Monday, April 9, 2012

The USA Recognizes Cachaça (and Brazil recognizes Bourbon)

This week, Brazil's President, Dilma Rousseff, is making an official visit to the USA, stopping in Washington, DC, and in the Boston area. This is her first visit to the United States since she took office just a bit more than a year ago. There are a number of issues that she will be discussing with President Obama, and a number of agreements, diplomatic and commercial, that the two countries will sign during her visit.

During a lunch today at the White House, President Obama announced that in response to the tremendous increase in the number of Brazilians visiting the USA the United States planned to open two new consulates in Brazil - in the cities of Belo Horizonte and Porto Alegre.
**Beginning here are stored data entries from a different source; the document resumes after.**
(** C4. When a settlement is submitted and the confirmation does not
    arrive before the waiter times out, the caller of [ForceSettle]
    receives [ErrSettleTimeout]; once the waiter has run its deferred calls
    the provider is not settling any more, its state and the states of the
    other identities are what they were, and a further [ForceSettle] for
    the provider passes the in-progress check. *)
Theorem forceSettle_timeout (env : Collaborators) (id : Identity) (hermesID : Address)
    (st : settler) (hp : HermesPromise) (hexR : list byte) :
  PromiseGet env id hermesID = (hp, None) ->
  hexDecodeString (hpR hp) = inl hexR ->
  isSettling st id = false ->
  SubscribeToPromiseSettledEvent env id (HermesAddress cfg) = None ->
  SettleAndRebalance env (HermesAddress cfg) id (withR (hpPromise hp) hexR) = None ->
  exists (p' : settleProc) (st' : settler),
    procRun cfg env timeoutSchedule (ForceSettle env id hermesID st) = Some (p', st') /\
    caller p' = Returned (Some ErrSettleTimeout) /\
    waiter p' = Finished /\
    isSettling st' id = false /\
    lookupState st' id = lookupState st id /\
    (forall id', id' <> id -> currentState st' !! id' = currentState st !! id') /\
    settleQueue st' = settleQueue st /\
    exists (p2 : settleProc) (st2 : settler),
      procRun cfg env [ACaller] (ForceSettle env id hermesID st') = Some (p2, st2) /\
      caller p2 = AtMark.
Proof.
  intros Hget Hdec Hfree Hsub Htx.
  unfold ForceSettle. rewrite !(loadAndEnter_found env id None hermesID _ hp hexR Hget Hdec).
  unfold timeoutSchedule, procRun, procStep, callerStep, waiterStep, settleFunc.
  cbn -[isSettling setSettling logCall lookupState].
  rewrite isSettling_logCall, Hfree.
  cbn -[isSettling setSettling logCall lookupState]. rewrite Hsub.
  cbn -[isSettling setSettling logCall lookupState]. rewrite Htx.
  cbn -[isSettling setSettling logCall lookupState].
  eexists. eexists. split; [reflexivity |].
  cbn -[isSettling setSettling logCall lookupState].
  split; [reflexivity |]. split; [reflexivity |].
  assert (Hs : settleInProgress (lookupState st id) = false)
    by (rewrite <- isSettling_lookupState; exact Hfree).
  assert (Hl : lookupState
                 (setSettling id false
                    (logCall (CSettleAndRebalance (HermesAddress cfg) id (withR (hpPromise hp) hexR))
                       (logCall (CSubscribe id (HermesAddress cfg))
                          (setSettling id true (logCall (CPromiseGet id hermesID) st))))) id
               = lookupState st id).
  { rewrite lookupState_setSettling, !lookupState_logCall, lookupState_setSettling,
      lookupState_logCall, withSettling_twice. apply withSettling_idem, Hs. }
  split; [| split; [| split; [| split]]].
  - rewrite isSettling_logCall, isSettling_setSettling. reflexivity.
  - rewrite lookupState_logCall. exact Hl.
  - intros id' Hne. cbn -[setSettling].
    rewrite (currentState_setSettling_ne _ id id' false Hne). cbn -[setSettling].
    rewrite (currentState_setSettling_ne _ id id' true Hne). reflexivity.
  - reflexivity.
  - rewrite (loadAndEnter_found env id None hermesID _ hp hexR Hget Hdec).
    cbn -[isSettling setSettling logCall lookupState].
    rewrite !isSettling_logCall, isSettling_setSettling.
    eexists. eexists. split; reflexivity.
Qed.

(** [resyncState] first reads the channel; whatever it calls after that is
    a read or the start of a publication. *)
Lemma resyncState_calls (env : Collaborators) (id : Identity) (st : settler) :
  exists new : list call,
    calls (snd (resyncState cfg env id st))
      = calls st ++ CGetProviderChannel (HermesAddress cfg) id true :: new /\
    Forall (fun c => isResyncCall c = true) new.
Proof.
  unfold resyncState, resyncStore.
  destruct (GetProviderChannel env (HermesAddress cfg) id true) as [ch [e |]];
    [| destruct (PromiseGet env id (HermesAddress cfg)) as [hp [e |]];
       [destruct (isErrNotFound e) |]];
    simpl; rewrite <- ?app_assoc; simpl;
    eexists; (split; [reflexivity |]); repeat constructor.
Qed.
This news was greeted with joy in Brazil, as visa regulations for Brazilians wishing to visit the USA require a personal interview at a US Consulate. In a country as large as Brazil attending an interview can require a large commitment in time and money, with no guarantee of receiving a visa.

Additionally (and of more importance to Flavors of Brazil) the two countries sign a commercial according to boost trade in Brazilian cachaça and in American bourbon (plus Tennessee whisky). In the USA cachaça will be recognized as a distinctly Brazilian product, and the name may not be used on spirits imported from any other country or manufactured in the USA. Equally, the names bourbon and Tennessee whisky in Brazil will from now on be restricted to whisky distilled in Kentucky and Tennessee respectively.

Up to the signing of this accord, the USA had required Brazilian cachaça to be labeled as "Brazilian rum." Although both rum and cachaça ultimately come from sugar cane, the two spirits are entirely different, cachaça being made from sugar cane juice and rum from molasses, and having to call their national spirit rum is something that has long irritated Brazilian cachaça exporters. Rum it is not - it's cachaça.

As soon as the US Alcohol and Tobacco Tax and Trade Bureau amends their regulations and requirements, Brazil will do the same for the two types of American whisky.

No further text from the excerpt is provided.